Monday, January 2, 2012

Looking Ahead

About a month ago, my oldest child turned ten, which means that I've been a mother for a decade (although if you add up the ages of my kids, I have more than 20 contact-years, and I'm pretty sure some of those years count at least double). Here I am about ten years ago, holding my rather new firstborn and looking way younger (but very tired).

At some point in 2001 after I got pregnant, I had the thought, The next ten years are all about the babies. And I was very, very right, although I don't think I had any idea at the time how right I'd be. I've spent most of the past ten years pregnant, nursing, or, for about five silly months in 2003-2004, both. I nursed all my children into toddler-hood, I was too lazy to bother with pumping and bottles, and I ignored the baby books and let my kids nurse to sleep. When the first one wouldn't nap alone, I lay next to him, reading a book. When the third wouldn't, I strapped her on (because I had two older kids to take care of). I had no "nap time" to call my own; I had very little time at all to call my own. Whenever somebody suggested I let that baby cry himself to sleep or Shouldn't you get out more? or Do you ever put that baby down? I reminded myself that I didn't expect to be on my deathbed saying, Gee, I wish I'd held my babies less. And also, that it wouldn't always be like this. I'm not advocating this way--or any way, for that matter--as the best way to approach babies and motherhood. I made the choices that felt right to me and good for the babies, but I've no doubt I most often made the choice that resulted in things being as hard as possible on me.

Not, mind you, that I'm out of the motherhood trenches. My youngest is only three. But there is an opening, more space, more time, more creative energy to spend on myself. Periodically someone will ask me if I'll be going back to work when my youngest goes to kindergarten (which is still three years away! what long thinkers!). My first reaction is always, Who will do the job I do now? And my second is, Who on earth would hire me, and for what? I was working from home as a copy editor for a medical website when my oldest was born; it was a great job. I was laid off when he was about nine months old, and while I often can't help but edit, even when unasked, I was happy to be able to focus all my attention in one place instead of trying to split myself. But really, what am I going to be hired to do, at this point, anyway?

And...what would I want to do?

That's the question. Because if this past decade was all about the babies, this next one will have more space, I think. It's not that my kids will need me less as they get older, but they need me in different ways. I'm not actively seeking any one goal right now--my life hasn't shifted enough yet to start something big, or even something medium, to be honest. But I think this year is about figuring out what the goals might be, of trying to bring more into focus. If I get a chance to choose, what do I choose?

So that's not really a resolution for 2012. It's more like a...mission statement, maybe? This is the year I work on figuring out what comes next...being open to hearing it and seeing it. Oh, that sounds pretty mystical for practical Virgo me. But there you go.

Happy 2012. What do you hope it has in store for you?

6 comments:

Michelle said...

:)

Love that happy picture!

Choose was my word for last year.

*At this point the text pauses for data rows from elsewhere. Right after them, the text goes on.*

Lemma index_image w atts vs st bm pad n (var : bool) :
  let hoff := if has_null vs then 16 else 8 in let natts := Z.of_nat (length atts) in
  values_ok w atts vs -> natts <= INDEX_MAX_KEYS -> any2 is_external atts vs = false -> var = any2 var_width atts vs ->
  f_buf st = bm ++ pad ++ layout w atts vs 0 ++ replicate n 0 -> 8 + Z.of_nat (length bm) + Z.of_nat (length pad) = hoff ->
  (has_null vs = true -> bits_inv bm vs /\ Z.of_nat (length bm) = BITMAPLEN natts) ->
  forall tid size, 0 <= size < 8192 ->
  let itup := mkIndexTuple tid (Z.lor (Z.lor (if has_null vs then INDEX_NULL_MASK else 0) (if var then INDEX_VAR_MASK else 0)) size) (f_buf st) in
  tuple_image w atts vs (as_heap natts itup) /\ IndexTupleSize itup = size.
Proof.
  intros hoff natts Hok Hmax Hext Hvar Hbuf Hpos Hbm tid size Hs itup. destruct (index_info (has_null vs) var size Hs) as (I1 & I2 & I3).
  split; [|exact I3]. set (gap := Z.to_nat (IndexInfoFindDataOffset (t_info itup) - SizeofIndexTupleData)).
  assert (Hhoff : IndexInfoFindDataOffset (t_info itup) = hoff) by (rewrite data_offset; cbn [t_info itup]; by rewrite I1).
  assert (Hgap : gap = (length bm + length pad)%nat) by (unfold gap, SizeofIndexTupleData; rewrite Hhoff; lia).
  assert (Hbits : t_bits (as_heap natts itup) = bm ++ (pad ++ [0]) ++ layout w atts vs 0 ++ replicate n 0).
  { cbn [t_bits as_heap]. fold gap. unfold it_data. fold gap. cbn [it_bytes itup]. rewrite Hbuf, Hgap.
    set (rest := layout w atts vs 0 ++ replicate n 0).
    assert (Ht : take (length bm + length pad) (bm ++ pad ++ rest) = bm ++ pad) by (rewrite app_assoc; apply take_app_length'; by rewrite length_app).
    assert (Hd : drop (length bm + length pad) (bm ++ pad ++ rest) = rest) by (rewrite app_assoc; apply drop_app_length'; by rewrite length_app).
    rewrite Ht, Hd. replace (length bm + length pad - _)%nat with 0%nat by (rewrite !length_app; lia). cbn [replicate]. by rewrite app_nil_l, <- !app_assoc. }
  destruct (image_of_buf w atts vs (as_heap natts itup) bm (pad ++ [0]) n) as [HI _]; try done.
  - unfold HeapTupleHeaderGetNatts. cbn [t_infomask2 as_heap]. change HEAP_NATTS_MASK with (Z.ones 11). rewrite Z.land_ones by lia. apply Z.mod_small.
    unfold INDEX_MAX_KEYS in Hmax. lia.
  - cbn [t_hoff as_heap]. rewrite Hhoff, length_app. unfold SizeofHeapTupleHeader. cbn [length]. lia.
  - cbn [t_hoff as_heap]. rewrite Hhoff. unfold hoff. by destruct (has_null vs).
  - change (t_len (as_heap natts itup)) with (SizeofHeapTupleHeader + Z.of_nat (length (t_bits (as_heap natts itup)))). rewrite Hbits. cbn [t_hoff as_heap]. rewrite Hhoff.
    rewrite !length_app, length_replicate. unfold SizeofHeapTupleHeader. cbn [length]. lia.
  - cbn [t_infomask as_heap]. unfold IndexTupleHasNulls, IndexTupleHasVarwidths. cbn [t_info itup]. rewrite I1, I2. by destruct (has_null vs), var.
  - cbn [t_infomask as_heap]. unfold IndexTupleHasNulls, IndexTupleHasVarwidths. cbn [t_info itup]. rewrite I1, I2, <- Hvar. by destruct (has_null vs), var.
  - cbn [t_infomask as_heap]. unfold IndexTupleHasNulls, IndexTupleHasVarwidths. cbn [t_info itup]. rewrite I1, I2, Hext. by destruct (has_null vs), var.
Qed.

I think I was feeling the same kind of thing you are now. I feel like I did more creative things last year, but most of my energy was put towards products for other people. That's fine, because I enjoyed the process, but I'd like to carve out time to do things and make things just for me. For no other reason than I want to or because it makes me happy. And to carve out a little time once in a while just to . . . be.

Rose Red said...

Happy new year! Big questions for early in the day (for me!). I often wonder what I would do if I went back to work too, and I've only been out of the workforce for two years. Fortunately, I have been able to choose not to go back to work.

As for 2012, I haven't thought too much about it, beyond my possible knitting goals. I'd better get onto that!

Bells said...

big questions. Who knows? It's good to be open!

Joey said...

I just saw your comment on Maya's blog so I had to come over to meet you! It sounds from this post that we are in similar situations, except that my kids are now both in school so I'm eager to hear how you figure out what the next step is! I truly believe that was born to be a mom so I stand here wondering what to do next!
xoxo
~ joey ~

lamina @ do a bit said...

Such a lovely photo of you and your first born :) When I look at photos of me and my little man when he was born and think... whoah you had absolutely no idea what you were in for caring for a baby... ha ha ha :)

I keep asking myself what am I going to do when I go back to work... I certainly don't want to go back to an office environment but I fear it may be the case! Hope you find something you want to do :)

amy said...

Joey, I'm glad you came over & commented, too. I'll post progress if I have any. :)

Lamina, I definitely don't want to go back to work in any sort of traditional way. I think it's so interesting that so many people assume a mom's schedule opens right up when the kids are in school. Having two in school, I can definitely say that's not the case! And office environments--yech. I LOVED working from home all by myself.